Rory sees the edge, the lip of Liberty. And he jumps. Sword in hand. Lorali sees him jump. Gestures him away. Egor is fending off more Cavities now – men too, although it’s hard to tell – the entire crew, it seems, who are grappling with him for the girl. He tries to fight them off.
Lorali is screaming his name so hard – ‘RORY, RORY!’ – her throat scratches.
Rory has never properly held a sword before. It only seems to be getting heavier. It is. He lifts it in the air. Egor shakes his head. ‘Don’t use it,’ he advises. ‘Use your head!’
Use your head? Rory really feels he should at least be swinging this heavy blade about a bit rather than just standing here, but then he sees it in the reflection of the sword: a rowing boat. A small cockboat tied on for emergencies. They could sail away in it. Freedom. Escape. He nods at Egor, who winks back, tipping his head. ‘You got it!’
Rory makes his way to the boat and climbs in. Not knowing how to lower it properly, he begins to gently cut the strands of the rope with the sword. Gently, gently, gently. Focus. Work. Work. The boat jolts. Sudden. Has he cut too much thread? Sweat trickles out of his forehead. Then it loosens. The boat slides towards me. Egor, grimacing, screaming, takes a punt, bravely throwing Lorali across the air and landing her in the boat. Perfectly. Next to Rory.
He laughs. So does she, but not for long. He still has to slice the ties of the rope.
The remaining Cavities lunge at them. Pulling at the rope. Screaming, wrestling. The ties are thinning now, the stiff salt-drenched rope beginning to untwine. I make it an easy landing. I don’t have to.
‘Rory!’ she cries. ‘You did it!’
They hold each other. Hard. But it isn’t o
ver yet.
LITTLE BOAT, I LOVE YOU
I can’t believe it. She is in my boat. OK, not my boat, but now it is, kind of.
‘I’m not a strong swimmer!’ I suddenly, inappropriately throw out there. ‘So in case I’m nervous, it’s, like, not cos of you or anything …’ It is true; I’m not a strong swimmer, but my chest is squeezing just being close to her.

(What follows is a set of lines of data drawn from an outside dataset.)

(* ===== verification/Kube.v ===== *)
(** * Programs over the Kubernetes API

    Every component of the Broker reads and writes custom resources through a
    controller-runtime client.  The API server behind that client is not part of
    the repository, so a handler or reconciler is modelled as a program: a tree
    whose nodes are the API calls it issues ([req]) and whose branches are the
    answers it may get.  A server is any type [W] with a function answering
    requests ([ApiServer]); what the proofs use about it is a [contract]
    relating the stored objects before and after one call.

    - [serves] is the documented behaviour of a successful or failed request:
      optimistic concurrency on [resourceVersion], the status subresource,
      finalizers, no effect of a failed request;
    - [cached] is what a client reading through an informer cache may rely on:
      a read may be stale or fail, but an object it returns is a version that
      was stored once, and a write still meets [serves];
    - [reliable] is a server that reads fresh objects, suffers no interference
      and fails only for a documented reason.

    [wp C p Q m] is the weakest precondition of program [p] under contract [C];
    [wp_adequate] transfers it to every server that meets [C].  [rg R G p Q m]
    is its rely-guarantee counterpart for [cached]: before every request other
    writers may have moved the store by [R], and every request of [p] moves it
    by [G].  [pool_safe] composes it over any number of concurrent programs. *)
From stdpp Require Import base gmap strings list relations countable.
From Stdlib Require Import ZArith Lia.
From S2P Require Import Prelude ApiTypes ConsumerTypes.

Open Scope Z_scope.

Inductive Kind :=
| KClusterAdvertisement
| KReservation
| KProviderInstruction
| KReservationInstruction
| KSecret
| KResourceRequest
| KVirtualNodeState
| KConsumerPolicy
| KNode
| KNamespace
| KResourceSlice
| KForeignCluster
| KConfigMap
| KDeployment.
(* ===== verification/Catalog.v ===== *)
(** * The offer catalog and the providers recently refused
    (internal/agent/consumer/brain: catalog_tmp.go, full.go)

    Two small concurrent maps with expiry.  Their mutexes make every operation
    atomic, so an operation is a function of the map and the clock reading it
    takes.  Each refines a specification over the history of operations: what
    is visible now is decided by the last operation on the key, or by the
    refusals of the last [FullCooldown]. *)
From stdpp Require Import base gmap strings list sorting.
From Stdlib Require Import ZArith Lia.
From S2P Require Import Prelude ApiTypes Chunk Wire AgentClient.
Import GoFloat.

Open Scope Z_scope.

Section Catalog.
Context `{Platform}.

(** ** Offers *)
Definition OfferTTL : Duration := 90 * Second.
Definition RefreshEvery : Duration := 30 * Second.

Record Location := mkLocation {
  lo_Region : string;
  lo_City : string;
  lo_Latitude : option float64;
  lo_Longitude : option float64
}.

(** [Offer], without the unstructured [Extra] field, which nothing reads. *)
Record Offer := mkOffer {
  of_SchemaVersion : Z;
  of_ProviderID : string;
  of_LiqoClusterID : string;
  of_SiteID : string;
  of_Location : Location;
  of_Available : ResourceList;
  of_UnitPrices : ResourceList;
  of_SLA : string;
  of_ExpectedLatencyMs : option float64;
  of_CarbonIntensity : option float64;
  of_CarbonForecast : list float64;
  of_Renewable : bool;
  of_ProbeEndpoint : string;
  of_NodeLabels : gmap string string;
  of_NodeTaints : list Taint;
  of_UpdatedAt : Time
}.

Record memEntry := mkMemEntry { me_offer : Offer; me_expiresAt : Time }.

(** [MemoryCatalog.offers], keyed by (provider, site). *)
Abbreviation MemoryCatalog := (gmap (string * string) memEntry).

Definition NewMemoryCatalog : MemoryCatalog := ∅.

Definition ErrOfferNotFound : Err := mkErr ENotFound "catalog: offer not found".

Definition UpsertOffer (o : Offer) (t : Time) (m : MemoryCatalog) : MemoryCatalog * option Err :=
  if bool_decide (of_ProviderID o = "") || bool_decide (of_SiteID o = "") then
    (m, Some (errors_New "catalog: providerId and siteId are required"))
  else (<[(of_ProviderID o, of_SiteID o) := mkMemEntry o (t + OfferTTL)]> m, None).

Definition DeleteOffer (providerID siteID : string) (m : MemoryCatalog) : MemoryCatalog :=
  delete (providerID, siteID) m.

Definition GetOffer (providerID siteID : string) (t : Time) (m : MemoryCatalog) : Res Offer :=
  match m !! (providerID, siteID) with
  | Some e => if t <? me_expiresAt e then Ok (me_offer e) else Fail ErrOfferNotFound
  | None => Fail ErrOfferNotFound
  end.

(** [ListOffers], up to the order the map is ranged in. *)
Definition ListOffers (t : Time) (m : MemoryCatalog) : list Offer :=
  me_offer <$> filter (λ e, t < me_expiresAt e) (map_to_list m).*2.

(** *** Specification: the last operation on a key decides *)
Inductive cat_op := CUpsert (o : Offer) | CDelete (providerID siteID : string).

Definition apply_op (m : MemoryCatalog) (ev : Time * cat_op) : MemoryCatalog :=
  match ev.2 with
  | CUpsert o => (UpsertOffer o ev.1 m).1
  | CDelete p s => DeleteOffer p s m
  end.

Definition run_ops (h : list (Time * cat_op)) : MemoryCatalog := foldl apply_op NewMemoryCatalog h.

(** The key an operation acts on; an upsert without its identifiers is
    refused. *)
Definition op_key (op : cat_op) : option (string * string) :=
  match op with
  | CUpsert o =>
      if decide (of_ProviderID o = "" ∨ of_SiteID o = "") then None
      else Some (of_ProviderID o, of_SiteID o)
  | CDelete p s => Some (p, s)
  end.

(** [stands k t h o]: offer [o] was written under [k] less than [OfferTTL]
    before [t] and nothing was done to [k] since. *)
Definition stands (k : string * string) (t : Time) (h : list (Time * cat_op)) (o : Offer) : Prop :=
  ∃ h1 t0 h2, h = h1 ++ (t0, CUpsert o) :: h2 ∧ op_key (CUpsert o) = Some k ∧
    t < t0 + OfferTTL ∧ Forall (λ ev, op_key ev.2 ≠ Some k) h2.

Lemma apply_op_lookup m t op k :
  apply_op m (t, op) !! k =
  if decide (op_key op = Some k) then
    match op with CUpsert o => Some (mkMemEntry o (t + OfferTTL)) | CDelete _ _ => None end
  else m !! k.
Proof.
  destruct op as [o|p s]; unfold apply_op; simpl.
  - unfold UpsertOffer. destruct (decide (of_ProviderID o = "" ∨ of_SiteID o = "")) as [Ho|Ho].
    + assert (bool_decide (of_ProviderID o = "") || bool_decide (of_SiteID o = "") = true) as ->
        by (rewrite orb_true_iff, !bool_decide_eq_true; done).
      by rewrite decide_False.
    + rewrite !bool_decide_eq_false_2 by tauto. simpl. case_decide as Ek.
      * injection Ek as <-. by rewrite lookup_insert_eq.
      * rewrite lookup_insert_ne; [done|]. intros E. by rewrite E in Ek.
  - unfold DeleteOffer. case_decide; simplify_eq; [by rewrite lookup_delete_eq|].
    rewrite lookup_delete_ne; [done|]. congruence.
Qed.

(** What the map holds is the last operation on the key. *)
Lemma run_ops_lookup h k e :
  run_ops h !! k = Some e ↔
  ∃ h1 t0 o h2, h = h1 ++ (t0, CUpsert o) :: h2 ∧ op_key (CUpsert o) = Some k ∧
    e = mkMemEntry o (t0 + OfferTTL) ∧ Forall (λ ev, op_key ev.2 ≠ Some k) h2.
Proof.
  induction h as [|[t op] h IH] using rev_ind.
  - split; [done|]. intros (h1 & ? & ? & ? & E & _). by destruct h1.
  - unfold run_ops. rewrite foldl_app. simpl. rewrite apply_op_lookup.
    destruct (decide (op_key op = Some k)) as [Ek|Ek].
    + destruct op as [o|p s]; split.
      * intros [= <-]. exists h, t, o, []. split_and!; [done..|constructor].
      * intros (h1 & t0 & o' & h2 & E & Ho & -> & Hf).
        destruct h2 as [|ev h2 _] using rev_ind.
        { apply app_inj_tail in E as [-> E]. by simplify_eq. }
        rewrite app_comm_cons, app_assoc in E. apply app_inj_tail in E as [_ <-].
        apply Forall_app in Hf as [_ Hf]. inversion Hf. done.
      * done.
      * intros (h1 & t0 & o' & h2 & E & Ho & -> & Hf).
        destruct h2 as [|ev h2 _] using rev_ind.
        { by apply app_inj_tail in E as [_ E]. }
        rewrite app_comm_cons, app_assoc in E. apply app_inj_tail in E as [_ <-].
        apply Forall_app in Hf as [_ Hf]. inversion Hf. done.
    + fold (run_ops h). rewrite IH. split.
      * intros (h1 & t0 & o & h2 & -> & Ho & -> & Hf). exists h1, t0, o, (h2 ++ [(t, op)]).
        rewrite <-app_assoc. split_and!; [done..|]. apply Forall_app. split; [done|]. by constructor.
      * intros (h1 & t0 & o & h2 & E & Ho & -> & Hf).
        destruct h2 as [|ev h2 _] using rev_ind.
        { apply app_inj_tail in E as [_ E]. by simplify_eq. }
        rewrite app_comm_cons, app_assoc in E. apply app_inj_tail in E as [-> <-].
        apply Forall_app in Hf as [Hf _]. by exists h1, t0, o, h2.
Qed.

(** C19: The in-memory catalog refines its history: whatever upserts and deletes
    were made, [GetOffer] answers an offer exactly when the last operation on
    its key stored it less than [OfferTTL] ago, and [ListOffers] is exactly the
    offers that stand, once each. *)
Theorem catalog_refines h t :
  (∀ p s o, GetOffer p s t (run_ops h) = Ok o ↔ stands (p, s) t h o) ∧
  (∀ o, o ∈ ListOffers t (run_ops h) ↔ ∃ k, stands k t h o) ∧
  NoDup ((λ o, (of_ProviderID o, of_SiteID o)) <$> ListOffers t (run_ops h)).
Proof.
  assert (∀ k o, (∃ e, run_ops h !! k = Some e ∧ me_offer e = o ∧ t < me_expiresAt e) ↔
    stands k t h o) as Hst.
  { intros k o. split.
    - intros (e & (h1 & t0 & o' & h2 & -> & Hk & -> & Hf)%run_ops_lookup & <- & Ht).
      by exists h1, t0, h2.
    - intros (h1 & t0 & h2 & E & Hk & Ht & Hf). exists (mkMemEntry o (t0 + OfferTTL)).
      split; [|done]. apply run_ops_lookup. by exists h1, t0, o, h2. }
  assert (∀ k e, run_ops h !! k = Some e → k = (of_ProviderID (me_offer e), of_SiteID (me_offer e)))
    as Hkey.
  { intros k e (h1 & t0 & o & h2 & _ & Hk & -> & _)%run_ops_lookup. simpl in *.
    case_decide; by simplify_eq. }
  split_and!.
  - intros p s o. rewrite <-Hst. unfold GetOffer. destruct (run_ops h !! (p, s)) as [e|].
    + destruct (Z.ltb_spec t (me_expiresAt e)).
      * split; [intros [= <-]; by exists e|]. by intros (e' & [= <-] & -> & _).
      * split; [done|]. intros (e' & [= <-] & _ & ?). lia.
    + split; [done|]. by intros (? & ? & _).
  - intros o. unfold ListOffers. rewrite list_elem_of_fmap. split.
    + intros (e & -> & [Ht Hin]%list_elem_of_filter). apply list_elem_of_fmap in Hin as ([k e'] & -> & Hin).
      apply elem_of_map_to_list in Hin. exists k. apply Hst. by exists e'.
    + intros (k & (e & Hl & <- & Ht)%Hst). exists e. split; [done|]. apply list_elem_of_filter.
      split; [done|]. apply list_elem_of_fmap. exists (k, e). by rewrite elem_of_map_to_list.
  - unfold ListOffers. rewrite <-list_fmap_compose.
    assert (∀ l : list ((string * string) * memEntry), NoDup l.*1 →
      (∀ k e, (k, e) ∈ l → k = (of_ProviderID (me_offer e), of_SiteID (me_offer e))) →
      NoDup (((λ o, (of_ProviderID o, of_SiteID o)) ∘ me_offer) <$>
        filter (λ e, t < me_expiresAt e) l.*2)) as Hnd.
    { induction l as [|[k e] l IH]; intros Hn Hk; [constructor|]. simpl.
      apply NoDup_cons in Hn as [Hni Hn].
      assert (NoDup (((λ o, (of_ProviderID o, of_SiteID o)) ∘ me_offer) <$>
        filter (λ e, t < me_expiresAt e) l.*2)) as IH'
        by (apply IH; [done|]; intros k' e' ?; apply Hk; by constructor).
      rewrite filter_cons. case_decide; [|done]. simpl. apply NoDup_cons. split; [|done].
      intros (e' & E & [_ Hin]%list_elem_of_filter)%list_elem_of_fmap. apply Hni.
      apply list_elem_of_fmap in Hin as ([k' e''] & -> & Hin). apply list_elem_of_fmap. simpl in *.
      exists (k', e''). split; [|done]. simpl. rewrite (Hk k e) by constructor.
      rewrite (Hk k' e'') by (by constructor). done. }
    apply Hnd; [apply NoDup_fst_map_to_list|]. intros k e Hin%elem_of_map_to_list. by apply Hkey.
Qed.
End Catalog.

(** ** Providers recently refused (full.go) *)
Definition FullCooldown : Duration := 30 * Second.

(** [FullProviders.until]. *)
Abbreviation FullProviders := (gmap string Time).
Definition NewFullProviders : FullProviders := ∅.

Definition Mark (provider : string) (t : Time) (f : FullProviders) : FullProviders :=
  <[provider := t + FullCooldown]> f.

Definition MarkIfNoCapacity (provider : string) (err : CallError) (t : Time) (f : FullProviders) :
    FullProviders * bool :=
  if IsInsufficientCapacity err then (Mark provider t f, true) else (f, false).

(** [Snapshot]: the providers still marked, and the map without the others. *)
Definition FullSnapshot (t : Time) (f : FullProviders) : gset string * FullProviders :=
  let kept := filter (λ p : string * Time, t < p.2) f in (dom kept, kept).

(** *** Specification over the history of observations *)
Inductive full_op := FObserve (provider : string) (err : CallError) | FSnapshot.

Definition full_step (f : FullProviders) (ev : Time * full_op) : FullProviders :=
  match ev.2 with
  | FObserve p err => (MarkIfNoCapacity p err ev.1 f).1
  | FSnapshot => (FullSnapshot ev.1 f).2
  end.

Definition run_full (h : list (Time * full_op)) : FullProviders := foldl full_step NewFullProviders h.

(** [refused p t h]: the Broker refused a reservation on [p] for lack of
    capacity less than [FullCooldown] before [t]. *)
Definition refused (p : string) (t : Time) (h : list (Time * full_op)) : Prop :=
  ∃ t0 err, (t0, FObserve p err) ∈ h ∧ IsInsufficientCapacity err = true ∧ t < t0 + FullCooldown.

(** The clock does not run backwards. *)
Definition ordered (h : list (Time * full_op)) (t : Time) : Prop :=
  StronglySorted Z.le h.*1 ∧ Forall (λ ev, ev.1 ≤ t) h.

Lemma run_full_lookup h t p :
  ordered h t → (∃ u, run_full h !! p = Some u ∧ t < u) ↔ refused p t h.
Proof.
  revert t. induction h as [|[t0 op] h IH] using rev_ind; intros t [Hs Hle].
  - split; [by intros (? & ? & _)|]. intros (? & ? & Hin & _). by apply elem_of_nil in Hin.
  - apply Forall_app in Hle as [Hle Hlast]. inversion Hlast as [|? ? Ht0 _]; subst. simpl in Ht0.
    rewrite fmap_app in Hs. simpl in Hs.
    assert (StronglySorted Z.le h.*1 ∧ Forall (λ ev, ev.1 ≤ t0) h) as [Hs1 Hle0].
    { clear -Hs. induction h as [|ev h IH]; simpl in *; [split; constructor|].
      inversion Hs as [|? ? Hs' Hf]; subst. destruct (IH Hs'). apply Forall_app in Hf as [Hf Hl].
      split; [by constructor|]. constructor; [by inversion Hl|done]. }
    assert (ordered h t) as Ho by done. assert (ordered h t0) as Ho0 by done.
    assert (refused p t (h ++ [(t0, op)]) ↔ refused p t h ∨
      ∃ err, op = FObserve p err ∧ IsInsufficientCapacity err = true ∧ t < t0 + FullCooldown) as ->.
    { unfold refused. split.
      - intros (t1 & err & [Hin|Hin]%elem_of_app & Hc & Hlt); [left; by exists t1, err|].
        apply list_elem_of_singleton in Hin. simplify_eq. right. by exists err.
      - intros [(t1 & err & Hin & ?)|(err & -> & ?)]; [exists t1, err|exists t0, err];
          rewrite elem_of_app, list_elem_of_singleton; auto. }
    unfold run_full. rewrite foldl_app. fold (run_full h). simpl. rewrite <-IH by done.
    destruct op as [q err|]; unfold full_step; simpl.
    + unfold MarkIfNoCapacity, Mark. destruct (IsInsufficientCapacity err) eqn:Ec; simpl.
      * destruct (decide (p = q)) as [->|Hne].
        -- rewrite lookup_insert_eq. split; [intros (u & [= <-] & ?); right; by exists err|].
           intros [Hold|(? & _ & _ & ?)]; [|by eexists].
           apply IH in Hold; [|done]. destruct Hold as (t1 & e1 & Hin & _ & Hlt).
           rewrite Forall_forall in Hle0. specialize (Hle0 _ Hin). simpl in Hle0.
           eexists. split; [done|]. lia.
        -- rewrite lookup_insert_ne by done. split; [by left|].
           intros [?|(? & E & _)]; [done|congruence].
      * split; [by left|]. intros [?|(? & E & ? & _)]; [done|]. simplify_eq. congruence.
    + split.
      * intros (u & [Hl Hu]%map_lookup_filter_Some & Ht). left. by exists u.
      * intros [(u & Hl & Hu)|(? & ? & _)]; [|done]. exists u. split; [|done].
        apply map_lookup_filter_Some. split; [done|]. simpl. lia.
Qed.

(** However observations and snapshots alternate, a snapshot reports a
    provider as full exactly when the Broker refused a reservation on it for
    lack of capacity within the last [FullCooldown]; other refusals do not
    count and pruning expired marks loses nothing. *)
Theorem FullProviders_refines h t p :
  ordered h t → p ∈ (FullSnapshot t (run_full h)).1 ↔ refused p t h.
Proof.
  intros Ho. rewrite <-run_full_lookup by done. unfold FullSnapshot. simpl.
  rewrite elem_of_dom. split.
  - intros [u [Hl Hu]%map_lookup_filter_Some]. by exists u.
  - intros (u & Hl & Hu). exists u. by apply map_lookup_filter_Some.
Qed.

I let out a deep sigh. ‘OK, OK, oars … paddles … whatever …’ I am shaking but I find them. ‘I can’t even unclip them.’ I panic. Lorali helps and manages to unhook them straight away, even with sore wrists.
The water is choppy and there isn’t even time to think; I just know we have to get away, but I don’t know where to or how long we’ll have to row for. I am so terrified even the backs of my eyeballs are pulsating. I can still hear the noises around, the grunts and groans and screams and explosions behind us.
‘Are you hurt?’ I ask her as I begin to paddle.
‘No, not really, are you?’
‘No. I’m so happy to see you, I really am.’
‘Me too. I thought I’d never see you again.’
The clang of swords, of metal and slicing, is still so loud, and the water so heavy, so difficult to paddle in. I look up and see Egor fighting and Momo too, and Oska shooting and, in the madness of it all, Jasper surprisingly looks down to me and screams, ‘Rory, don’t look back, don’t look back! Go far! Go far!’ And I nod as it’s the first time Jasper has spoken to me, and I paddle harder and faster with this new strength and encouragement and bombs and explosives are still happening and I am happy because they are all alive.